§ **WHAT THE TASK ASKS**
From the entries below, gather each line containing the word "zero".
⁂
(** The requests of what was typed, in order, up to a detach or end. *)
Fixpoint requests (prefix : ascii) (ts : list typed) : list request * ended :=
  match ts with
  | [] => ([], InputEnded)
  | Key b :: ts => let '(rs, e) := requests prefix ts in (TransportWrite [b] :: rs, e)
  | Literal :: ts => let '(rs, e) := requests prefix ts in (TransportWrite [prefix] :: rs, e)
  | Local first rest _ :: ts =>
      match line_action (Fields (local_line first rest)) with
      | Nothing => requests prefix ts
      | Ask r => let '(rs, e) := requests prefix ts in (r :: rs, e)
      | Leave => ([], Detached)
      | AskAndLeave r => ([r], Detached)
      end
  end.

(** What was typed before the line that leaves, and the bytes of it that are
    meant for the target: the keys and the doubled prefixes. *)
Definition leaves (t : typed) : bool :=
  match t with
  | Local first rest _ =>
      match line_action (Fields (local_line first rest)) with Leave | AskAndLeave _ => true | _ => false end
  | _ => false
  end.

Fixpoint before_leaving (ts : list typed) : list typed :=
  match ts with
  | [] => []
  | t :: ts => if leaves t then [] else t :: before_leaving ts
  end.

Definition for_target (prefix : ascii) (t : typed) : bytes :=
  match t with Key b => [b] | Literal => [prefix] | Local _ _ _ => [] end.

(** The bytes that a list of requests writes to the target. *)
Definition written (rs : list request) : bytes :=
  concat (omap (fun r => match r with TransportWrite data => Some data | _ => None end) rs).

Definition perform {S : Type} `{Client S} (rs : list request) (s : S) : S :=
  foldl (fun s r => (call r s).1) s rs.

(** What may be left at the end of the input: nothing, a lone prefix, or a
    local line without its Enter. *)
Definition unfinished (prefix : ascii) (tail : bytes) : Prop :=
  tail = [] \/ tail = [prefix] \/
  exists first rest, tail = prefix :: first :: rest /\ first <> prefix /\
    Forall (fun b => is_eol b = false) rest.

(** ** Lemmas *)

Lemma read_line_spec rest eol line echo inp :
  Forall (fun b => is_eol b = false) rest -> is_eol eol = true ->
  read_line line echo (rest ++ eol :: inp) = Some (line ++ rest, echo ++ rest ++ crlf, inp).
Proof.
  revert line echo. induction rest as [|b rest IH]; intros line echo Hr He; cbn [read_line app].
  - by rewrite He, app_nil_r.
  - apply Forall_cons in Hr as [Hb Hr]. rewrite Hb, IH by done. by rewrite <-!app_assoc.
Qed.

Lemma read_line_end rest line echo :
  Forall (fun b => is_eol b = false) rest -> read_line line echo rest = None.
Proof.
  revert line echo. induction rest as [|b rest IH]; intros line echo Hr; [done|].
  apply Forall_cons in Hr as [Hb Hr]. cbn [read_line]. by rewrite Hb, IH.
Qed.

Lemma readCommandLine_spec first rest eol inp :
  Forall (fun b => is_eol b = false) rest -> is_eol eol = true ->
  exists echo, readCommandLine first (rest ++ eol :: inp) =
    Some (to_bytes (local_line first rest), echo, inp).
Proof.
  intros Hr He. unfold readCommandLine, local_line. cbv zeta.
  destruct (is_eol first); eexists; rewrite read_line_spec by done; by rewrite to_of_bytes.
Qed.

Lemma readCommandLine_end first rest :
  Forall (fun b => is_eol b = false) rest -> readCommandLine first rest = None.
Proof. intros Hr. unfold readCommandLine. by destruct (is_eol first); rewrite read_line_end. Qed.

(** The filter at rest. *)
Lemma feed_key prefix b :
  b <> prefix ->
  Feed b (NewEscapeFilter prefix) =
  (NewEscapeFilter prefix, {| Forward := b; ShouldForward := true; EnterCommandMode := false;
                              CommandModeFirstByte := zero |}).
Proof. intros Hb%Ascii.eqb_neq. unfold Feed. cbn. by rewrite Hb. Qed.

Lemma feed_prefix prefix :
  Feed prefix (NewEscapeFilter prefix) =
  ({| prefix := prefix; pending := true |},
   {| Forward := zero; ShouldForward := false; EnterCommandMode := false; CommandModeFirstByte := zero |}).
Proof. unfold Feed. cbn. by rewrite Ascii.eqb_refl. Qed.

(** The words of a line have no space. *)
Lemma mark_unspaced skip s : Forall (fun p : bool * ascii => p.1 = false -> p.2 <> " "%char) (mark_spaces skip s).
Proof.
  revert skip. induction s as [|c s IH]; intros skip; cbn [mark_spaces]; [constructor|].
  destruct skip as [|k]; [|by constructor]. destruct (space_width (c :: s)) eqn:E; constructor; cbn [fst snd]; try done.
  intros _ ->. discriminate E.
Qed.

Lemma fields_go_unspaced cur s :
  " "%char ∉ cur -> Forall (fun p : bool * ascii => p.1 = false -> p.2 <> " "%char) s ->
  Forall (fun w => " "%char ∉ w) (fields_go cur s).
Proof.
  revert cur. induction s as [|[[] c] s IH]; intros cur Hc Hs; cbn [fields_go].
  - destruct cur; by repeat constructor.
  - apply Forall_cons in Hs as [_ Hs]. pose proof (IH [] (not_elem_of_nil _) Hs) as Hn. destruct cur; [done|by constructor].
  - apply Forall_cons in Hs as [Hs1 Hs]. apply IH; [|done]. rewrite elem_of_app, list_elem_of_singleton.
    specialize (Hs1 eq_refl). cbn in Hs1. naive_solver.
Qed.

Lemma fields_unspaced s : Forall (fun w => " "%char ∉ to_bytes w) (Fields s).
Proof.
  apply Forall_fmap. eapply Forall_impl; [apply fields_go_unspaced, mark_unspaced; apply not_elem_of_nil|].
  intros w Hw. cbn. by rewrite to_of_bytes.
Qed.

(** The table never writes to the target. *)
Lemma action_writes ws :
  match line_action ws with Ask r | AskAndLeave r => forall data, r <> TransportWrite data | _ => True end.
Proof.
  unfold line_action. destruct ws as [|w args]; [done|]. destruct (List.find _ _) as [entry|] eqn:E; [|done].
  apply List.find_some in E as [Hin _]. apply list_elem_of_In in Hin. unfold local_commands in Hin.
  repeat (apply elem_of_cons in Hin as [->|Hin]); try (by apply elem_of_nil in Hin);
    cbn [snd]; unfold one_word, edit_words, retry_words; by repeat (case_match; simplify_eq).
Qed.

Lemma requests_written prefix ts :
  written (requests prefix ts).1 = concat (for_target prefix <$> before_leaving ts).
Proof.
  induction ts as [|t ts IH]; [done|]. destruct t as [b| |first rest eol]; cbn [requests before_leaving leaves].
  - destruct (requests prefix ts) as [rs e]. cbn. f_equal. exact IH.
  - destruct (requests prefix ts) as [rs e]. cbn. f_equal. exact IH.
  - pose proof (action_writes (Fields (local_line first rest))) as Hw.
    destruct (line_action _) as [|r| |r]; [exact IH| |done|].
    + destruct (requests prefix ts) as [rs e]. cbn [fst fmap list_fmap concat for_target app]. rewrite <-IH.
      unfold written. cbn. destruct r; try done. by destruct (Hw data eq_refl).
    + unfold written. cbn. destruct r; try done. by destruct (Hw data eq_refl).
Qed.

Section Loop.
Context {S : Type} `{Client S} `{GoQuote}.

Lemma attach_tail fuel prefix tail s :
  unfinished prefix tail -> (length tail < fuel)%nat ->
  attach_loop fuel (NewEscapeFilter prefix) tail s = Some (s, [], InputEnded).
Proof.
  intros [->|[->|(first & rest & -> & Hf & Hr)]] Hl; destruct fuel as [|[|fuel]]; cbn in Hl; try lia;
    [done|done|..]; cbn [attach_loop]; rewrite feed_prefix; cbn [ShouldForward EnterCommandMode negb];
    [done|]. unfold Feed at 1. cbn [pending Cli.prefix]. apply Ascii.eqb_neq in Hf. rewrite Hf.
  cbn [ShouldForward EnterCommandMode negb CommandModeFirstByte]. by rewrite readCommandLine_end.
Qed.

(** A local line does what the table says. *)
Lemma run_line line s :
  (runCommandLine line s).1 =
  match line_action (Fields line) with
  | Nothing => (s, false)
  | Ask r => ((call r s).1, false)
  | Leave => (s, true)
  | AskAndLeave r => ((call r s).1, true)
  end.
Proof.
  assert (Hcall : forall r (b : bool), (let '(s, e) := call r s in (s, b, e) : S * bool * option string).1 = ((call r s).1, b)).
  { intros r b. by destruct (call r s). }
  pose proof (fields_unspaced line) as Hsp. unfold runCommandLine.
  destruct (Fields line) as [|w args] eqn:HF; [unfold ParseCommand; by rewrite HF|].
  apply Forall_cons in Hsp as [Hw _]. destruct (String.eqb_spec w "retry") as [->|Hretry].
  { destruct args as [|t args]; [unfold ParseCommand; by rewrite HF|].
    assert (Hcmd : ParseCommand line = Some {| Name := "retry " +:+ t; Args := args |}) by (unfold ParseCommand; by rewrite HF).
    rewrite Hcmd. cbn [Name Args]. change (line_action ("retry"%string :: t :: args)) with (retry_words (t :: args)).
    change (String.eqb ("retry " +:+ t) "retry uart") with (String.eqb t "uart").
    change (String.eqb ("retry " +:+ t) "retry ssh") with (String.eqb t "ssh").
    change (String.eqb ("retry " +:+ t) "retry telnet") with (String.eqb t "telnet").
    repeat match goal with |- context [String.eqb ("retry " +:+ t) ?x] =>
      change (String.eqb ("retry " +:+ t) x) with false end.
    cbn [retry_words]. destruct (String.eqb t "uart"); [apply Hcall|]. destruct (String.eqb t "ssh"); [apply Hcall|].
    by destruct (String.eqb t "telnet"); [apply Hcall|]. }
  assert (Hcmd : ParseCommand line = Some {| Name := w; Args := args |}).
  { unfold ParseCommand. rewrite HF. apply String.eqb_neq in Hretry. rewrite Hretry. by destruct args. }
  rewrite Hcmd. cbn [Name Args line_action local_commands List.find fst snd].
  repeat match goal with
  | |- context [String.eqb w ?x] => destruct (String.eqb_spec w x) as [->|?]
  end; cbn [snd]; try done; try (by apply Hcall);
    try (by destruct Hw; apply (bool_decide_unpack _); vm_compute);
    unfold one_word, edit_words; repeat (case_match; try done); simplify_eq; apply Hcall.
Qed.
⁂
§ **SOLUTION FOR THIS EXERCISE**
                              CommandModeFirstByte := zero |}).
   {| Forward := zero; ShouldForward := false; EnterCommandMode := false; CommandModeFirstByte := zero |}).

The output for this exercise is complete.